I am trying to get away from courier imap because it is flaky the way it uses FAM (or gamin in my case), and the developers seem to have a chip on their collective shoulder, and it is too complex. I found dovecot because it is ships with CentOS 4 (ie Red Hat Enterprise 4). It looks like just what I need: simple, fast. But I can't use it! I can't authenticate. If any of these statements were untrue, I would use it happily:
o it doesn't support simple bind authentication against LDAP o I don't want to make passwords readable, and this version (0.99.14) doesn't support SSHA anyway o it won't talk to the saslauthd I already have configured o I can't find how to implement a new auth module for dovecot
I am wondering why, in the quest to fill a niche with a simple, fast, secure IMAP server, the authors felt the need to re-implement a robust and well-tested infrastructure (saslauthd) with a less-featureful and untested one?
On Thu, 1 Sep 2005, Phillip Needham wrote:
I am trying to get away from courier imap because it is flaky the way it uses FAM (or gamin in my case), and the developers seem to have a chip on their collective shoulder, and it is too complex. I found dovecot because it is ships with CentOS 4 (ie Red Hat Enterprise 4). It looks like just what I need: simple, fast. But I can't use it! I can't authenticate. If any of these statements were untrue, I would use it happily:
o it doesn't support simple bind authentication against LDAP o I don't want to make passwords readable, and this version (0.99.14) doesn't support SSHA anyway o it won't talk to the saslauthd I already have configured o I can't find how to implement a new auth module for dovecot
Just use PAM.
-- Ignacio Vazquez-Abrams
pam_ldap does not support simple bind either. only saslauthd and courier-imap seem to. and the web applications I write...

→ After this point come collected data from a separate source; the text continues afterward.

(** [lostPeer]: the connection of the object [r] ended. *)
Definition lostPeer (r : N) : M (option CoordError) :=
  is_closed ← gets closed;
  if is_closed : bool then mret (Some ErrClosed) else
  p ← deref r;
  existing ← gets (fun c => peers c !! p_id p);
  if bool_decide (existing = Some r) then
    _ ← removePeerLocked (p_id p) LOST "lost"; mret None
  else mret (Some ErrAlreadyRemoved).

(** [core.close]: [range] skips the keys deleted while it runs. *)
Definition close_core : M unit :=
  is_closed ← gets closed;
  if is_closed : bool then mret tt else
  _ ← modify (fun c => c{{ closed := true }});
  ids ← gets (fun c => range (dom (peers c)));
  for_each ids (fun id =>
    p ← gets (fun c => peers c !! id);
    match p with None => mret tt | Some _ => removePeerLocked id LOST "coordinator close" end).

(** [Coordinate]: a new peer object at a fresh reference, and its [initPeer]. *)
Definition new_peer (id : uuid) (name : string) (auth : CoordinateeAuth) : peer :=
  mkPeer id None [] true auth ∅ name 0.

Definition Coordinate (r : N) (id : uuid) (name : string) (a : CoordinateeAuth) : M (option CoordError) :=
  _ ← store r (new_peer id name a); initPeer r.

(** The body of [peer.reqLoop] and what follows the loop: a request that fails
    ends the loop, and the peer is lost. *)
Definition serve (r : N) (req : CoordinateRequest) : M unit :=
  err ← handleRequest r req;
  match err with None => mret tt | Some _ => _ ← lostPeer r; mret tt end.

(** The other end of the connection takes a response from the channel. *)
Definition receive (r : N) : M unit :=
  p ← deref r; store r (p{{ p_resps ::= tail }}).

(** * Theorems *)

Implicit Types (c : Core) (p : peer) (r : N) (k : Kind).

(** What holds after [m] when it ends, and whether it may panic or run out of fuel. *)
Definition wp {A} (m : M A) (Q : A -> Core -> Prop) (may_panic may_stop : Prop) (c : Core) : Prop :=
  match m c with Done a c' => Q a c' | Panic _ => may_panic | OutOfFuel => may_stop end.

Lemma wp_bind {A B} (m : M A) (f : A -> M B) Q P F c :
  wp (m ≫= f) Q P F c <-> wp m (fun a c' => wp (f a) Q P F c') P F c.
Proof. unfold wp, mbind, M_bind. by destruct (m c). Qed.

Lemma wp_mono {A} (m : M A) (Q Q' : A -> Core -> Prop) (P P' F F' : Prop) c :
  wp m Q P F c -> (forall a c', Q a c' -> Q' a c') -> (P -> P') -> (F -> F') -> wp m Q' P' F' c.
Proof. unfold wp. destruct (m c); auto. Qed.

Lemma wp_ret {A} (a : A) Q P F c : wp (mret a) Q P F c <-> Q a c.
Proof. done. Qed.

Lemma wp_gets {A} (f : Core -> A) Q P F c : wp (gets f) Q P F c <-> Q (f c) c.
Proof. done. Qed.

Lemma wp_modify f Q P F c : wp (modify f) Q P F c <-> Q tt (f c).
Proof. done. Qed.

Lemma wp_deref r p Q P F c : objects c !! r = Some p -> wp (deref r) Q P F c <-> Q p c.
Proof. intros Hp. unfold wp, deref. by rewrite Hp. Qed.

(** [c] with the object [r] replaced. *)
Definition put r p c : Core := c{{ objects ::= <[r := p]> }}.

Lemma wp_store r p Q P F c : wp (store r p) Q P F c <-> Q tt (put r p c).
Proof. done. Qed.

Lemma wp_send r p resp Q (P F : Prop) c :
  objects c !! r = Some p ->
  (p_open p = false -> P) ->
  (p_open p = true -> (length (p_resps p) < ResponseBufferSize)%nat ->
     Q None (put r (p{{ p_resps ::= fun l => l ++ [resp] }}) c)) ->
  (p_open p = true -> (ResponseBufferSize <= length (p_resps p))%nat -> Q (Some ErrWouldBlock) c) ->
  wp (send r resp) Q P F c.
Proof.
  intros Hp H1 H2 H3. unfold send. rewrite wp_bind, wp_deref by done.
  destruct (p_open p) eqn:Ho; [|by apply H1]. cbn [negb].
  destruct (Nat.ltb_spec (length (p_resps p)) ResponseBufferSize); [|by apply H3].
  rewrite wp_bind, wp_store. by apply H2.
Qed.

Lemma total_put c r p p' :
  objects c !! r = Some p ->
  (total_sent (put r p' c) + size (p_sent p) = total_sent c + size (p_sent p'))%nat.
Proof.
  intros Hp. unfold total_sent, put. simpl.
  rewrite <- (insert_delete_eq (objects c)).
  rewrite map_fold_insert_L; [|intros; lia|apply lookup_delete_eq].
  rewrite (map_fold_delete_L _ _ r p (objects c)); [lia|intros; lia|done].
Qed.

Lemma lookup_put r p c : objects (put r p c) !! r = Some p.
Proof. apply lookup_insert_eq. Qed.

Lemma lookup_put_ne r r' p c : r' <> r -> objects (put r p c) !! r' = objects c !! r'.
Proof. intros Hne. by apply lookup_insert_ne. Qed.

Lemma put_put r p p' c : put r p' (put r p c) = put r p' c.
Proof. unfold put. destruct c. simpl. by rewrite insert_insert_eq. Qed.

(** ** What removing peers does to the rest *)

Definition gone k : Prop := k = LOST \/ k = DISCONNECTED.

Lemma storeMapping_gone p id n k reason :
  gone k ->
  storeMapping p id n k reason =
    match p_sent p !! id with
    | None => (p, Ok None)
    | Some _ => (p{{ p_sent ::= delete id }}, Ok (Some (mkPeerUpdate id k n reason)))
    end.
Proof. intros [->| ->]; unfold storeMapping; by destruct (p_sent p !! id). Qed.

(** Telling a peer that another is gone: its entry is deleted, and the channel
    may be full, only if there was an entry. *)
Lemma update_gone r p id n k reason c (F : Prop) :
  objects c !! r = Some p -> gone k ->
  wp (updateMappingLocked r id n k reason) (fun err c' =>
    exists l, c' = put r (p{{ p_sent ::= delete id; p_resps := l }}) c /\
      (err <> None -> (total_sent c' < total_sent c)%nat) /\ (total_sent c' <= total_sent c)%nat) True F c.
Proof.
  intros Hp Hk. unfold updateMappingLocked, storeMappingLocked.
  rewrite !wp_bind, wp_deref by done. rewrite storeMapping_gone by done.
  destruct (p_sent p !! id) as [sn|] eqn:Hs; rewrite wp_bind, wp_store, wp_ret.
  - set (p1 := p{{ p_sent ::= delete id }}).
    assert (Ht : forall l, (total_sent (put r (p1{{ p_resps := l }}) c) < total_sent c)%nat).
    { intros l. pose proof (total_put c r p (p1{{ p_resps := l }}) Hp) as Ht.
      change (p_sent (p1{{ p_resps := l }})) with (delete id (p_sent p)) in Ht.
      rewrite (map_size_delete_Some id (p_sent p)) in Ht by (by eexists).
      assert (size (p_sent p) <> O)
        by (intros E; apply map_size_empty_iff in E; rewrite E, lookup_empty in Hs; done). lia. }
    eapply wp_send; [apply lookup_put|done|..]; intros Ho Hl.
    + eexists. rewrite put_put. split; [reflexivity|].
      set (u := [mkResponse [mkPeerUpdate id k n reason] ""]). split; [intros _|apply Nat.lt_le_incl];
        exact (Ht (p_resps p1 ++ u)).
    + exists (p_resps p). split; [by destruct p|]. specialize (Ht (p_resps p)).
      assert (E : p1{{ p_resps := p_resps p }} = p1) by (by destruct p). rewrite E in Ht. lia.
  - exists (p_resps p). assert (E : p{{ p_sent ::= delete id; p_resps := p_resps p }} = p).
    { destruct p. simpl in *. by rewrite delete_id. }
    rewrite E. split; [done|]. split; [done|]. pose proof (total_put c r p p Hp). lia.
Qed.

I think simple bind is a better way to do it, as long as you trust the server and are using TLS or SSL. It requires less code, it more portable, and doesn't become obsolete when a new password hash is invented. It offloads the task of hashing passwords completely to the server. That is how I have always done web applications.

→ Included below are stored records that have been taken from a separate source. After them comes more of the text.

(** Granting clearance to a waiting acquiree of an idle domain. *)
Lemma grant_ok a cl dk d ch w :
  inv a cl -> q a !! dk = Some d -> acquirees d !! ch = Some w -> idle d ->
  grant ch (set_domain dk (set_acquiree ch (mkAcquiree true (pending w)) d) a) =
    Returns None (joined dk d ch (mkAcquiree true (pending w)) 1 a) /\
  inv (joined dk d ch (mkAcquiree true (pending w)) 1 a) cl.
Proof.
  intros Hinv Hd Hw Hidle. destruct (inv_flags _ _ Hinv _ _ _ _ Hd Hw) as (c & n & Hc & Hk & Hn & Hph & Hp).
  pose proof (Hidle _ _ Hw) as Hi. rewrite Hi in Hph.
  assert (Hphase : c_phase c = Waiting /\ n = 0%nat) by (destruct (c_phase c); naive_solver).
  destruct Hphase as [Hphase ->]. split.
  - unfold grant, set_domain. cbn [chans]. by rewrite Hn.
  - rewrite <- (insert_id cl ch c) by done. apply inv_joined; try done.
    + by rewrite Hd.
    + intros c0 Hc0. congruence.
    + split; [by rewrite Hphase|done].
    + intros _ ch2 w2 _ Hw2. by eapply Hidle.
Qed.

Lemma no_empty_joined a dk d ch w n : no_empty a -> no_empty (joined dk d ch w n a).
Proof.
  intros Hne dk' d'. unfold joined. cbn [q]. rewrite lookup_insert_Some. intros [[<- <-]|[_ Hq]]; [|by eapply Hne].
  unfold set_acquiree. cbn [acquirees]. apply insert_non_empty.
Qed.

(** ** The nominee *)

Lemma nominee_spec d l best ch w :
  (forall b wb, best = Some (b, wb) -> acquirees d !! b = Some wb /\ inProgress wb = false) ->
  nominee d l best = Some (ch, w) ->
  acquirees d !! ch = Some w /\
  (inProgress w = false -> forall ch' w', ch' ∈ l -> acquirees d !! ch' = Some w' -> inProgress w' = false).
Proof.
  revert best. induction l as [|x l IH]; intros best Hb; cbn [nominee].
  - intros ->. split; [by eapply Hb|]. intros _ ch' w' []%not_elem_of_nil.
  - destruct (acquirees d !! x) as [wx|] eqn:Hx.
    + destruct (inProgress wx) eqn:Hp; [intros [= <- <-]; split; [done|congruence]|].
      intros Hn. destruct (IH (match best with None => Some (x, wx) | Some _ => best end)) as [H1 H2]; [|done|].
      { destruct best as [[b wb]|]; [exact Hb|]. intros b wb [= <- <-]. done. }
      split; [done|]. intros Hw ch' w' [->|Hch']%elem_of_cons Hw'; [congruence|by eapply H2].
    + intros Hn. destruct (IH best Hb Hn) as [H1 H2]. split; [done|].
      intros Hw ch' w' [->|Hch']%elem_of_cons Hw'; [congruence|by eapply H2].
Qed.
(** Processing the key [k]: its row changes, and rows may be added. *)
Lemma progress_step n n' hi done l l' k (new : option CryptoKey) :
  progress n hi done l -> k ∈ T0 -> k ∉ done -> (forall x, x ∈ done -> x ∈ T0) -> keys_ok n' l' -> outcome k l' ->
  (forall x, x ∈ l -> kid x <> kid k -> x ∈ l') -> (forall x, x ∈ l' -> x ∈ l \/ kid x = kid k \/ new = Some x) ->
  (forall s, new = Some s -> active s = true /\ drawn hi s /\ forall x, x ∈ l -> kid x <> kid s) ->
  progress n' (if new then S hi else hi) (k :: done) l'.
Proof.
  intros P Hk Hnd Hsub Hok Hout Hl Hl' Hnew. destruct (pr_new _ _ _ _ P) as [draw Hdraw]. pose proof (pr_draws _ _ _ _ P) as Hlo.
  split; [done|..].
  - intros x [->|Hx]%elem_of_cons; [done|]. eapply outcome_keep; [exact Hk| |exact Hl|by apply (pr_done _ _ _ _ P)].
    intros E. apply Hnd. by rewrite (kid_T0_inj k x Hk (Hsub x Hx)).
  - intros x Hx Hn. rewrite not_elem_of_cons in Hn. destruct Hn as [Hne Hn]. apply Hl; [by apply (pr_rest _ _ _ _ P)|].
    intros E. by apply Hne, kid_T0_inj.
  - apply (new_rows_add draw lo hi T0 l l' new); [done..| |done]. intros x Hx Hn. destruct (Hl' x Hx) as [?|[E|?]]; [by left| |by right].
    destruct Hn. rewrite E. by apply list_elem_of_fmap_2.
  - destruct new; lia.
Qed.

(** Inserting a new key changes no row. *)
Lemma progress_insert n n' hi done l new :
  progress n hi done l -> keys_ok n' (l ++ [new]) -> active new = true -> drawn hi new -> progress n' (S hi) done (l ++ [new]).
Proof.
  intros P Hok Ha Hd. destruct (pr_new _ _ _ _ P) as [draw Hdraw]. pose proof (pr_draws _ _ _ _ P) as Hlo. split; [done|..].
  - intros k Hk. eapply outcome_mono; [|by apply (pr_done _ _ _ _ P)]. intros x Hx. apply elem_of_app. by left.
  - intros k Hk Hn. apply elem_of_app. left. by apply (pr_rest _ _ _ _ P).
  - apply (new_rows_add draw lo hi T0 l _ (Some new)); [done..| |].
    + intros x [Hx| ->%list_elem_of_singleton]%elem_of_app _; [by left|by right].
    + intros s [= <-]. split; [done|]. split; [done|]. intros x Hx E. pose proof (ok_ids _ _ Hok) as Hnd. rewrite fmap_app in Hnd.
      apply NoDup_app in Hnd as (_ & Hnd & _). apply (Hnd (kid x)); [by apply list_elem_of_fmap_2|]. rewrite E. by left.
  - lia.
Qed.

Lemma minStartsAt_bounds k :
  t_ns now + 3 * defaultRotationInterval <= t_ns (minStartsAt k now keyDuration) /\
  t_ns (ck_StartsAt k) + keyDuration <= t_ns (minStartsAt k now keyDuration).
Proof. unfold minStartsAt, Before. case_match eqn:E; simpl in *; lia. Qed.

Lemma after_epoch_nonzero t : 0 <= t_ns t -> IsZero t = false.
Proof. intros. unfold IsZero, zero_ns, Second. lia. Qed.

Lemma minStartsAt_nonzero k : IsZero (minStartsAt k now keyDuration) = false.
Proof. apply after_epoch_nonzero. pose proof (minStartsAt_bounds k). unfold defaultRotationInterval, Minute, Second in *. lia. Qed.

(** Rotating a key of the table appends its successor and retires it. *)
Lemma rotateKey_spec n k d :
  keys_ok n (cryptoKeys d) -> 1 <= n < 2 ^ 31 -> k ∈ cryptoKeys d -> feature_Valid (ck_Feature k) = true ->
  exists d' s r, rotateKey keyDuration k now d = (d', Ok r) /\ locks d' = locks d /\
    keys_ok (n - 1) (cryptoKeys d') /\ successor k s /\
    (forall x, x ∈ cryptoKeys d -> ck_Feature x = ck_Feature k -> ck_Sequence x < ck_Sequence s) /\
    drawn (draws d) s /\ draws d' = S (draws d) /\
    forall x, x ∈ cryptoKeys d' <-> x = retired k \/ x = s \/ (x ∈ cryptoKeys d /\ kid x <> kid k).
Proof.
  intros Hok Hn Hk Hv.
  destruct (insertNewKey_spec n (ck_Feature k) (minStartsAt k now keyDuration) d Hok Hn Hv (minStartsAt_nonzero k))
    as (d1 & s & Hins & Hd1 & Hl1 & Hok1 & Hfr & Hfs & Hst & Hmax & Hdr & Hnd).
  assert (Hk1 : k ∈ cryptoKeys d1) by (rewrite Hd1; apply elem_of_app; by left).
  destruct (update_key_spec (n - 1) d1 k
    (set_DeletesAt (mkNullTime (In_ (Add (Add (minStartsAt k now keyDuration) Hour) (tokenDuration (ck_Feature k))) UTC) true))
    Hok1 Hk1 Hv) as (l & Hup & Hok2 & Hl); [done..|].
  exists (set_keys l d1), s, [retired k; s]. split.
  { unfold rotateKey, mbind, KDB_bind, kdb_wrap. rewrite Hins. cbn [wrap]. unfold UpdateCryptoKeyDeletesAt. by rewrite Hup. }
  split; [done|]. split; [exact Hok2|].
  assert (Hlt : ck_Sequence k < ck_Sequence s) by auto.
  split; [done|]. split; [done|]. split; [done|]. split; [done|]. intros x. cbn [cryptoKeys set_keys]. rewrite Hl, Hd1, elem_of_app, list_elem_of_singleton.
  split; [intros [->|[[?| ->] ?]]; auto|]. intros [->|[->|[??]]]; auto. right. split; [by right|].
  intros E. assert (ck_Sequence s = ck_Sequence k) by (by injection E). lia.
Qed.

I could be wrong; I would love for someone to explain to me why its better to leave the password hash available for reading (and cracking), then to attempt the relatively complex task of a) determining which hash algorithm has encrypted the password and b) implementing that algorithm in every program you write in order to verify passwords and c) re-writing every program when you change the hash scheme.
Phillip Needham
On Thu, 1 Sep 2005, Phillip Needham wrote:
I am trying to get away from courier imap because it is flaky the way it uses FAM (or gamin in my case), and the developers seem to have a chip on their collective shoulder, and it is too complex. I found dovecot because it is ships with CentOS 4 (ie Red Hat Enterprise 4). It looks like just what I need: simple, fast. But I can't use it! I can't authenticate. If any of these statements were untrue, I would use it happily:
o it doesn't support simple bind authentication against LDAP o I don't want to make passwords readable, and this version (0.99.14) doesn't support SSHA anyway o it won't talk to the saslauthd I already have configured o I can't find how to implement a new auth module for dovecot
Just use PAM.
-- Ignacio Vazquez-Abrams
On Fri, 2 Sep 2005, Phillip Needham wrote:
pam_ldap does not support simple bind either. only saslauthd and courier-imap seem to. and the web applications I write...
The pam_ldap running on Debian Sarge supports simple bind and does not require to read the password hashes itself. I'm pretty sure that RedHat's pam_ldap supports it, too.
Bye,
-- Steffen Kaiser
participants (3)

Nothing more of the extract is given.